Moving Legacy Archives to Office 365 Is Painful

archive-key-hero
Migration of legacy archives like Enterprise Vault are often left as the last part of the journey from on-premises servers to Office 365. A wide range of third-party migration tools are available, but many complex twists and turns await the unwary as they cope with journal reports, archive mailboxes, splitting and explosions, and the sheer amount of data to be migrated. It’s an interesting problem to solve.

The need for third-party archives such as Veritas Enterprise Vault was obvious a decade or so ago when Exchange 2003 depended on expensive SAN-quality storage and supported no compliance features apart from basic mailbox search. Reducing the demand for mailbox storage by offloading copies of messages to third-party archives, leaving small “stubs” behind, delivered a good solution. Companies could keep copies of email for as long as necessary and the third-party archives usually had much better compliance and eDiscovery features than existed inside Exchange.

Time marches on and software evolves. Exchange now uses low-cost storage and provides sufficient mailbox quota to allow users to keep email as long as necessary and the product sports a wide range of compliance features to help companies satisfy regulatory or legal retention requirements. Search is much better and eDiscovery, especially in Office 365, is as powerful as many specialized software products. In the new reality, there’s no surprise that companies are discarding third-party archives and want to move data to Office 365, where the data becomes more discoverable, compliant, and accessible to users.

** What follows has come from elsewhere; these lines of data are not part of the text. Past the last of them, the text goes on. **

(** * cristalcode/errors: status errors, stack errors and their rendering

    A shallow embedding of [errors.go] and [stack.go].

    - Go strings are byte sequences: [string] (a list of [ascii]).
    - [int] and [uintptr] are [Z]; the only arithmetic in the package is
      [uintptr(f) - 1], whose wrap-around is written out in [frame_pc].
    - [*Error] and [*StackError] are addresses into a store, so that the
      in-place mutators can be told apart from copies.
    - A nil dereference panics: operations run in a state-and-panic monad
      [M], where [None] is a panic.
    - The Go runtime (symbol table, call stack, clock) is an oracle
      [Runtime]; the standard library functions the package calls
      ([strings.Index], [strings.LastIndex], [path.Base], [strconv.Itoa],
      [fmt], [json.Marshal]) are modelled from their documentation. *)

From Stdlib Require Import ZArith Lia.
From Stdlib Require Import Strings.String Strings.Ascii.
From Stdlib Require Import Numbers.DecimalString Numbers.DecimalZ Numbers.DecimalPos.
From stdpp Require Import base option gmap strings list fin_maps sorting.

Open Scope Z_scope.

(* ===================================================================== *)
(** ** Strings: the [strings], [path] and [strconv] functions in use *)
(* ===================================================================== *)

Module Str.

Definition LF : string := String "010"%char EmptyString.
Definition TAB : string := String "009"%char EmptyString.

Definition len (s : string) : Z := Z.of_nat (String.length s).

(** [s[i:]] for [0 <= i <= len s]. *)
Fixpoint drop (n : nat) (s : string) : string :=
  match n, s with
  | O, _ => s
  | S n', String _ s' => drop n' s'
  | S _, EmptyString => EmptyString
  end.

Two years ago, J. Peter Bruzzese wrote about the pain of migrating archive data to Office 365. Things are a little easier today, not least because of two years’ additional experience of migration projects. The goal is to decommission an often-expensive third-party archive system by transferring the data contained in the archive to Exchange Online mailboxes. However, the migration of legacy archive data is usually left as one of the last things to do when companies move to Office 365, with complexity, cost, and lack of standard tool sets being amongst the common reasons.

Exchange archive concepts

Before plunging into some detail why this situation exists, it’s important to understand what data exists and the techniques that can be used to move the data to Office 365. Here’s a summary:

Two types of information can be found in third-party archives. The first is archived copies of messages extracted from user mailboxes and replaced with shortcuts pointing to the archive. The shortcuts are also referred to as stubs and have been used since the introduction of the original Enterprise Vault product in 1998. Microsoft defines stubbing as when “a third-party archival product takes a large message and turns it into a smaller item, or stub. It typically does this by deleting the attachments and modifying the message body to be smaller.” The process of converting a stub to a message is called rehydration. Some migration companies believe that rehydration is a difficult process, but it can be straightforward depending on the selected toolset.
The second kind of data are journal reports. A journal report is a legally-defensible copy of a message that contains all its content and information about who received the message. Journal rules running inside Exchange direct copies of messages to a journal recipient (identified as an SMTP address). The journal recipient is usually a special mailbox in the third-party archive where the messages are captured and collected by a “harvester” process that inserts the messages into the repository for long-term storage. Since Exchange 2003, Exchange has used “envelope journaling” as the format for its journal reports, defined as, “the body of a journal report containing information from the original message such as the sender email address, message subject, message-ID, and recipient email addresses.” The original message is included unaltered as an attachment to the journal report.
Journal splitting is a technique whereby journal data are migrated to a set of target mailboxes. A recent note published by Bob Spurzem of Archive360 titled, “Are you moving Exchange journal data to Office 365,” explained that this means: “… create separate Office 365 mailboxes (e.g., Journal Mail 001, Journal Mail 002, Journal Mail 003) and move the journal data for groups of custodians into those.” Although not explicitly stated, I assume that the targets are shared mailboxes rather than personal because they are designated for use by “groups of custodians.” Shared mailboxes can be archive-enabled as long as those mailboxes are then assigned a suitable Office 365 license in the same way as personal mailboxes.
Journal explosion is a method that does not use shared mailboxes as the migration target. Instead, individual journal reports are reconstituted as items that are recreated in the mailboxes of users who received the original message.
From Exchange 2013 CU7 onwards (and Exchange Online from late 2014), fully-expanded distribution list and BCC recipient data is preserved in message headers to better support compliance searches. When older messages are moved to Office 365, some processing might be required to populate this data.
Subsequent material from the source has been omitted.